ILUSÃO – Das ruas de Bagdá, os soldados sonham com algo que os tire dali ou que os faça acreditar ser possível vencer este inimigo invisível, que pode estar escondido na próxima esquina. Superpoderes seriam muito bem vindos. Permitiriam subir pelas paredes para fugir de uma emboscada, como o Homem-Aranha, defender-se dos tiros com um escudo indestrutível feito de Vibranium, como o do Capitão América, e misturar-se sem medo às chamas de um carro-bomba, como faria o Tocha Humana, do Quarteto Fantástico.

Os quadrinhos permitirão que os soldados possam abstrair, mesmo que por momentos, a ameaça permanente da resistência. Mas não só. Há também um forte conteúdo ideológico que será transmitido nas histórias, como a defesa da ‘liberdade’ e da ‘justiça’. Nesta edição, os ‘Novos Vingadores’ combatem um exército alienígena. Três anos e meio de uma intensa campanha contra o ‘Terror’ fizeram com que muitos norte-americanos, que já não sabiam muito bem onde fica o Iraque, passassem a acreditar que ele realmente faz parte de outra galáxia.

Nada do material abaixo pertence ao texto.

(* ===== verification/Rested.v ===== *)
(** A new cluster comes to rest in the simulated world: the history of its
    reconciliations, to which the theorem of file Eventually applies. *)

From S2P Require Import Prelude GoStd GoTime K8s V1beta1 Constant Metadata Kube Builder ServerConf Builders Trace Result Status.
From S2P Require Import ControllerUtils Configurations Resources Steps Deletion Timestamps Store Behaviour Tame Names Converge.
From S2P Require Import Reconcile Authority Cleanup Restarts Queue Clock Effects Replicas Progress Eventually Sim SimStore.

(** ** The pods get ready *)

Definition readyStatus : StatefulSetStatus := mkStatefulSetStatus 1 "rev" "rev".

Lemma podsReady_sts (sts : StatefulSet) :
  podsReady (existT KStatefulSet sts) = existT KStatefulSet (withStatus readyStatus sts).
Proof. unfold podsReady. by rw (unpack_pack (k := KStatefulSet)). Qed.

Lemma podsReady_other o : projT1 o ≠ KStatefulSet → podsReady o = o.
Proof. intros Hk. unfold podsReady, unpack. by destruct (decide _). Qed.

Lemma podsReady_isKey k key o : isKey k key (podsReady o) = isKey k key o.
Proof.
  destruct (decide (projT1 o = KStatefulSet)) as [E|E]; [|by rw podsReady_other].
  destruct o as [k' x]. cbn in E. subst k'. rw podsReady_sts. unfold isKey.
  destruct (decide (KStatefulSet = k)) as [<-|Hne]; [by rw !(unpack_pack (k := KStatefulSet))|].
  unfold unpack. by destruct (decide _).
Qed.

Lemma kubelet_find k key w :
  List.find (isKey k key) (sim_objs (kubelet w)) = podsReady <$> List.find (isKey k key) (sim_objs w).
Proof.
  cbn. induction (sim_objs w) as [|o l IH]; [done|]. cbn. rw podsReady_isKey. by destruct (isKey k key o).
Qed.

Lemma kubelet_sts key w :
  contents (kubelet w) KStatefulSet key = withStatus readyStatus <$> contents w KStatefulSet key.
Proof.
  unfold contents, sim_store. rw kubelet_find. destruct (List.find _ _) as [o|] eqn:E; [|done].
  apply find_some in E as [_ (x & -> & _)%isKey_spec]. cbn. rw podsReady_sts. by rw !(unpack_pack (k := KStatefulSet)).
Qed.

Lemma kubelet_other k key w : k ≠ KStatefulSet → contents (kubelet w) k key = contents w k key.
Proof.
  intros Hk. unfold contents, sim_store. rw kubelet_find. destruct (List.find _ _) as [o|] eqn:E; [|done].
  apply find_some in E as [_ (x & -> & _)%isKey_spec]. cbn. by rw podsReady_other.
Qed.

(** ** The cluster *)

Definition restCluster : RabbitmqCluster := set_rmq_Status (set_rst_Replicas 1 simStatus) tidyCluster.

Lemma restCluster_Standing : Standing simDefaults restCluster 1 tidyConf.1 tidyConf.2.
Proof.
  split.
  - destruct tidyCluster_Tidy. by split.
  - exact tidyCluster_conf.
  - exact tidyCluster_readable.
  - split; [reflexivity|]. split; [apply (bool_decide_unpack _); vm_compute; exact I|]. split; [discriminate|reflexivity].
  - reflexivity.
  - reflexivity.
  - done.
  - discriminate.
Qed.

Lemma sim_equals : equalsObjects.
Proof. split; [exact sim_equal_refl|exact sim_equals_status]. Qed.

Definition newWorld : Sim := simWorld [existT KRabbitmqCluster restCluster].

Lemma newWorld_child b : child restCluster b newWorld = None.
Proof. by destruct b. Qed.

Lemma newWorld_Kids : Kids restCluster 1 tidyConf.1 tidyConf.2 newWorld.
Proof.
  split.
  - apply Forall_forall. intros b _ o Hc. by rw newWorld_child in Hc.
  - intros b o _ Hc. by rw newWorld_child in Hc.
  - intros b o _ Hc. by rw newWorld_child in Hc.
  - intros b o _ Hc. by rw newWorld_child in Hc.
  - intros sts [Hc _]. discriminate Hc.
Qed.

Lemma newWorld_holds : holds restCluster (rmq_Status restCluster) newWorld.
Proof. exists "7". vm_compute. reflexivity. Qed.

(** ** Calm worlds *)

Definition isAged (seconds : Z) (mark : option string) (c : Z) : bool :=
  match mark ≫= Parse with Some t => (t + seconds * Second <=? c)%Z | None => true end.

Definition stsIsReady (o : Object) : bool :=
  match unpack KStatefulSet o with
  | Some sts => bool_decide (stst_CurrentRevision (sts_Status sts) = stst_UpdateRevision (sts_Status sts)) &&
      bool_decide (stss_Replicas (sts_Spec sts) = Some (stst_ReadyReplicas (sts_Status sts)))
  | None => true
  end.

Definition isCalm (w : Sim) : bool :=
  forallb stsIsReady (sim_objs w) && isAged 1 (confMark restCluster w) (simNow w) &&
  isAged 2 (pluginsMark restCluster w) (simNow w).

Lemma isAged_agedBy seconds mark c : isAged seconds mark c = true → agedBy seconds mark c.
Proof. unfold isAged. intros Ha v t -> Hp. cbn in Ha. rw Hp in Ha. by apply Z.leb_le. Qed.

Lemma isCalm_calm w : isCalm w = true → calm restCluster w (simNow w).
Proof.
  unfold isCalm. rw !andb_true_iff forallb_forall. intros [[Hready Hconf] Hplug]. split.
  - done.
  - intros sts [Hc _]. apply sim_contents_Some in Hc as [Hc _]. apply find_some in Hc as [Hin _].
    specialize (Hready _ Hin). unfold stsIsReady in Hready. rw (unpack_pack (k := KStatefulSet)) in Hready.
    by apply andb_true_iff in Hready as [H1%bool_decide_eq_true H2%bool_decide_eq_true].
  - discriminate.
  - exact (Z.le_refl _).
  - by apply isAged_agedBy.
  - by apply isAged_agedBy.
Qed.

(** A StatefulSet of the cluster is not ready. *)
Definition isUnready (w : Sim) (o : Object) : bool :=
  match unpack KStatefulSet o with
  | Some sts => negb (stsIsReady o) && bool_decide (listedFor restCluster sts) && isFound w sts
  | None => false
  end.

Definition isWaiting (w : Sim) : bool := existsb (isUnready w) (sim_objs w).

Lemma isWaiting_waiting w : isWaiting w = true → waiting restCluster 1 w.
Proof.
  unfold isWaiting. rw existsb_exists. intros (o & _ & Ho). unfold isUnready in Ho.
  destruct (unpack KStatefulSet o) as [sts|] eqn:Eo; [|done]. apply unpack_Some in Eo as ->.
  rw !andb_true_iff negb_true_iff bool_decide_eq_true isFound_contents in Ho. destruct Ho as [[Hr Hl] Hc]. split.
  - intros Hall. unfold stsIsReady in Hr. rw (unpack_pack (k := KStatefulSet)) in Hr.
    destruct (Hall sts (conj Hc Hl)) as [H1 H2]. by rw H1 H2 !bool_decide_eq_true_2 in Hr.
  - discriminate.
  - right. by left.
Qed.

Lemma kubelet_evolves r n op user w : Kids r n op user w → evolves r n w (kubelet w).
Proof.
  intros HK. split.
  - apply Forall_forall. intros b _. destruct b; try by apply kubelet_other. exists readyStatus. apply kubelet_sts.
  - intros sts [Hc Hl]. rw kubelet_sts in Hc. destruct (contents w KStatefulSet _) as [x|] eqn:Ex; [|done].
    injection Hc as <-. apply (kids_only _ _ _ _ _ HK x). by split.
  - unfold hasEndpoints. by rw kubelet_other.
Qed.

(** ** The history *)

Abbreviation call w := (Reconcile (W := Sim * list Call) simDefaults (clusterKey restCluster) (w, [])).

Definition isFinal (out : outcome (CtrlResult * goerror)) : bool :=
  match out with Returns (a, None) => negb (res_Requeue a) | _ => false end.

(** A minute passes. *)
Definition tick (w : Sim) : Sim := mkSim (sim_objs w) (sim_now w + 60 * Second).

(** So many reconciliations that were not the last one: those of calm worlds,
    after which a minute passes, those that find a StatefulSet not ready, after
    which its pods get ready, and where they lead. *)
Fixpoint runs (m : nat) (w : Sim) : option (nat * nat * Sim) :=
  match m with
  | O => Some (0%nat, 0%nat, w)
  | S m =>
      let x := call w in
      if isCalm w then
        if isFinal x.1 then None else '(k, j, w) ← runs m (tick x.2.1); Some (S k, j, w)
      else if isWaiting w then '(k, j, w) ← runs m (kubelet x.2.1); Some (k, S j, w)
      else None
  end.

Lemma history_Kids k j w :
  history simDefaults restCluster 1 k j newWorld w → Kids restCluster 1 tidyConf.1 tidyConf.2 w.
Proof.
  intros Hh. by destruct (history_invariant simDefaults restCluster 1 tidyConf.1 tidyConf.2 restCluster_Standing
    sim_equals k j newWorld w (rmq_Status restCluster) newWorld_Kids newWorld_holds ltac:(done) Hh) as (st' & _ & ? & _).
Qed.

Lemma runs_history m : ∀ k0 j0 k j w w', runs m w = Some (k, j, w') → history simDefaults restCluster 1 k0 j0 newWorld w →
  history simDefaults restCluster 1 (k + k0) (j + j0) newWorld w'.
Proof.
  induction m as [|m IH]; intros k0 j0 k j w w'; cbn [runs]; [by intros [= <- <- <-]|]. cbv zeta.
  destruct (isCalm w) eqn:Ec; [destruct (isFinal _) eqn:Ef; [done|]|destruct (isWaiting w) eqn:Ew; [|done]].
  - destruct (runs m _) as [[[k1 j1] w1]|] eqn:Er; [|done]. intros [= <- <- <-] Hh.
    assert (history simDefaults restCluster 1 (S k0) j0 newWorld (call w).2.1) as Hh1.
    { eapply history_call; [exact Hh|by apply isCalm_calm|apply surjective_pairing|]. intros E. by rw E in Ef. }
    rw plus_Sn_m -Nat.add_succ_r. apply (IH _ _ _ _ _ _ Er). eapply history_others; [exact Hh1| |by intros st Hst].
    apply (restSame_evolves restCluster 1 tidyConf.1 tidyConf.2); [by eapply history_Kids|done].
  - destruct (runs m _) as [[[k1 j1] w1]|] eqn:Er; [|done]. intros [= <- <- <-] Hh.
    assert (history simDefaults restCluster 1 k0 (S j0) newWorld (call w).2.1) as Hh1.
    { eapply history_waiting; [exact Hh|by apply isWaiting_waiting|apply surjective_pairing]. }
    rw plus_Sn_m -Nat.add_succ_r. apply (IH _ _ _ _ _ _ Er).
    eapply history_others; [exact Hh1|by eapply kubelet_evolves, history_Kids|]. intros st [v Hv]. exists v.
    by rw kubelet_other.
Qed.

Definition restWorld : Sim := Eval vm_compute in
  match runs 14 newWorld with Some (_, _, w) => w | None => newWorld end.

Lemma restWorld_history : history simDefaults restCluster 1 13 1 newWorld restWorld.
Proof.
  apply (runs_history 14 0 0 13 1 newWorld restWorld); [vm_compute; reflexivity|constructor].
Qed.

Lemma restWorld_final : (call restWorld).1 = Returns finalAnswer.
Proof. vm_compute. reflexivity. Qed.

Lemma restWorld_calm : isCalm restWorld = true.
Proof. vm_compute. reflexivity. Qed.

(** Thirteen reconciliations of a new cluster that find it calm ask to be
    repeated, one finds the new StatefulSet not ready, the next one is the last
    and leaves nothing to be done. *)
Lemma Reconcile_converges_witness :
  (13 ≤ potential restCluster 1 tidyConf.1 tidyConf.2 newWorld (rmq_Status restCluster) + 1)%nat ∧
  ∃ w st, call restWorld = (Returns finalAnswer, w) ∧ holds restCluster st w.1 ∧
    quiescent restCluster 1 tidyConf.1 tidyConf.2 w.1 st.
Proof.
  destruct (Reconcile_converges simDefaults restCluster 1 tidyConf.1 tidyConf.2 13 1 newWorld restWorld
    (rmq_Status restCluster) restCluster_Standing sim_equals newWorld_Kids newWorld_holds
    (proj1 (Z.leb_le 1 1) eq_refl) restWorld_history) as (st & _ & HP & _ & Hcall & _).
  split; [etrans; [apply Nat.le_add_r|exact HP]|].
  destruct (Hcall (simNow restWorld) [] (isCalm_calm restWorld restWorld_calm)) as (a & w & calls & st' & E & Hh & HQ).
  pose proof restWorld_final as Hf. rw E in Hf. injection Hf as ->. exists (w, [] ++ calls), st'.
  split; [exact E|]. split; [exact Hh|]. destruct HQ as [[HQ _]|(_ & _ & _ & HQ & _)]; [discriminate HQ|exact HQ].
Defined.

A julgar por massacres como o de Falujah, onde milhares foram mortos indicriminadamente, o Departamento de Defesa escolheu mal seus heróis. Para soldados que assassinam iraquianos como se estivessem jogando Playstation, o Justiceiro, um psicopata que pratica a pena de morte contra os bandidos de Nova York, não poderia ter sido esquecido.

Capitão América: sempre convocado
`CapitãoO uso dos quadrinhos para a propaganda dos EUA não é novo. Rumsfeld tenta repetir uma fórmula de grande sucesso, principalmente na Segunda Guerra Mundial, com o Capitão América, o ‘sentinela da liberdade’. Ele foi criado em 1941, às vésperas dos Estados Unidos entrarem no conflito, para encarnar as cores e a bandeira do país e impulsionar o apoio popular. Após tomar um soro, o soldado Steve Rogers ganhou força e agilidade descomunais e liderava os aliados nas batalhas. Todos os heróis – e até alguns inimigos – foram convocados contra o nazismo, mas nenhum fez tanto sucesso com adolescentes e soldados como o Capitão América.

Depois de 1945, o soldado não se aposenta. Ele passa a combater o crime nas ruas, mas é necessário para enfrentar o novo adversário dos EUA, a URSS. Em sua nova fase, o ‘Sentinela da Liberdade’ vira ‘esmagador de comunas“. A revista era vendida com uma `atraente` motivação: “Veja o Capitão América desafiar as hordas comunistas“.

Os anos 60 e os protestos contra a Guerra do Vietnã atropelam o personagem. Mesmo tentando se adaptar – chega a arrumar um parceiro negro, do Harlem – ele não consegue recuperar o apelo de antes.

A direção da Marvel inicia um processo de ‘humanização’ do personagem interrompido pela queda das torres. Tem início uma nova guerra, a contra o ‘terrorismo’, e a Marvel coloca o personagem a serviço da campanha beligerante de Bush.

O uso dos quadrinhos nas guerras, assim como o surgimento de dezenas de títulos de jogos onde os inimigos são árabes, latinos ou negros, mostra que o imperialismo, para subjugar os povos, sabe que precisa do controle de milhares de mentes em todos os cantos do mundo.